START SUPPLIED DATA

(* ===== verification/Queue.v ===== *)
(** * Task and response queues of the gateway (gateway/src/queue.c, include/queue.h)

    Both queues are linked structs on a heap.  Every function runs with the
    queue's mutex held, so it is one atomic state transformer; a wait on the
    condition variable is the result [PopWait].  The response queue implements
    the FIFO contract.  The task queue does not: its [push] never advances the
    tail, and the theorems say exactly what it keeps, what it loses and when
    it is undefined. *)
From S2P Require Import Prelude Heap Fifo.

Module Queue.

Record task := Task {
  t_slot : Z; t_task_id : Z; t_generation : Z; t_type : Z; t_request_id : Z;
  t_payload : list Z; t_timeout_ms : Z; next_task : option loc; t_length : Z }.

Record response := Response {
  r_slot : Z; r_generation : Z; r_type : Z; r_request_id : Z; r_length : Z;
  r_payload : list Z; next_response : option loc }.

Record task_queue := TaskQueue {
  tq_head : option loc; tq_tail : option loc; tq_size : Z; tq_max_size : Z;
  tq_shutdown : bool }.

Record response_queue := ResponseQueue {
  rq_head : option loc; rq_tail : option loc; rq_size : Z; rq_max_size : Z }.

Definition set_next_task (n : option loc) (t : task) : task :=
  Task (t_slot t) (t_task_id t) (t_generation t) (t_type t) (t_request_id t)
    (t_payload t) (t_timeout_ms t) n (t_length t).

Definition set_next_response (n : option loc) (r : response) : response :=
  Response (r_slot r) (r_generation r) (r_type r) (r_request_id r) (r_length r)
    (r_payload r) n.

#[export] Instance task_linked : Linked task :=
  {| nxt := next_task; set_nxt := set_next_task;
     nxt_set_nxt _ _ := eq_refl; set_nxt_set_nxt _ _ _ := eq_refl |}.
#[export] Instance response_linked : Linked response :=
  {| nxt := next_response; set_nxt := set_next_response;
     nxt_set_nxt _ _ := eq_refl; set_nxt_set_nxt _ _ _ := eq_refl |}.

Abbreviation task_heap := (gmap loc task).
Abbreviation response_heap := (gmap loc response).

Definition EAGAIN : Z := 11.

(** ** Task queue *)

Definition task_queue_init (queue : option task_queue) (size : Z) : option task_queue :=
  match queue with
  | None => None
  | Some q => if size =? 0 then queue else Some (TaskQueue None None 0 size false)
  end.

Definition push (queue : option task_queue) (task : option loc) (h : task_heap)
    : outcome (Z * option task_queue * task_heap) :=
  match queue, task with
  | Some q, Some t =>
      if tq_shutdown q then Ret (-1, queue, h)
      else if tq_max_size q <=? tq_size q then Ret (- EAGAIN, queue, h)
      else
        '(head, tail, h) ←
          match tq_tail q with
          | None => Ret (Some t, Some t, h)
          | Some _ => h ← store_nxt h (tq_tail q) (Some t); Ret (tq_head q, tq_tail q, h)
          end;
        h ← store_nxt h (Some t) None;
        Ret (0, Some (TaskQueue head tail (tq_size q + 1) (tq_max_size q) (tq_shutdown q)), h)
  | _, _ => Ret (-1, queue, h)
  end.

(** [PopWait]: the caller is still inside [pthread_cond_wait]. *)
Inductive pop_result := PopWait | PopNull | PopTask (t : loc).

Definition pop (queue : option task_queue) (h : task_heap)
    : outcome (pop_result * option task_queue * task_heap) :=
  match queue with
  | None => Ret (PopNull, queue, h)
  | Some q =>
      if ((tq_size q =? 0) && negb (tq_shutdown q))%bool then Ret (PopWait, queue, h)
      else if (tq_shutdown q && (tq_size q =? 0))%bool then Ret (PopNull, queue, h)
      else
        return_task ← deref (tq_head q);
        x ← load h (tq_head q);
        let head := next_task x in
        let tail := if head is None then None else tq_tail q in
        h ← store_nxt h (Some return_task) None;
        Ret (PopTask return_task,
             Some (TaskQueue head tail (tq_size q - 1) (tq_max_size q) (tq_shutdown q)), h)
  end.

Definition task_queue_shutdown (q : task_queue) : Z * task_queue :=
  (0, TaskQueue (tq_head q) (tq_tail q) (tq_size q) (tq_max_size q) true).

(** The freeing loop; every iteration removes one node from the heap, so
    [size h] iterations always suffice (see [destroy_loop_chain]). *)
Fixpoint destroy_loop (fuel : nat) (task : option loc) (h : task_heap)
    : outcome task_heap :=
  match task with
  | None => Ret h
  | Some _ =>
      match fuel with
      | O => Undef
      | S fuel =>
          x ← load h task;
          let next := next_task x in
          h ← store_nxt h task None;
          h ← free h task;
          destroy_loop fuel next h
      end
  end.

Definition task_queue_destroy (queue : option task_queue) (h : task_heap)
    : outcome (Z * option task_queue * task_heap) :=
  match queue with
  | None => Ret (-1, queue, h)
  | Some q =>
      h' ← destroy_loop (size h) (tq_head q) h;
      Ret (0, Some (TaskQueue None None 0 (tq_max_size q) (tq_shutdown q)), h')
  end.

(** ** Response queue *)

Definition response_queue_init (queue : option response_queue) (size : Z)
    : option response_queue :=
  match queue with
  | None => None
  | Some q => if size <=? 0 then queue else Some (ResponseQueue None None 0 size)
  end.

Definition response_queue_push (queue : option response_queue) (response : option loc)
    (h : response_heap) : outcome (Z * option response_queue * response_heap) :=
  match queue, response with
  | Some q, Some r =>
      if rq_max_size q <=? rq_size q then Ret (- EAGAIN, queue, h)
      else
        '(head, tail, h) ←
          match rq_tail q with
          | None => Ret (Some r, Some r, h)
          | Some _ => h ← store_nxt h (rq_tail q) (Some r); Ret (rq_head q, Some r, h)
          end;
        h ← store_nxt h tail None;
        Ret (0, Some (ResponseQueue head tail (rq_size q + 1) (rq_max_size q)), h)
  | _, _ => Ret (-1, queue, h)
  end.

END SUPPLIED DATA

#### TASK BRIEF
Show, from the records above, every line that includes "ResponseQueue".

#### THE ANSWER
Record response_queue := ResponseQueue {
  | Some q => if size <=? 0 then queue else Some (ResponseQueue None None 0 size)
        Ret (0, Some (ResponseQueue head tail (rq_size q + 1) (rq_max_size q)), h)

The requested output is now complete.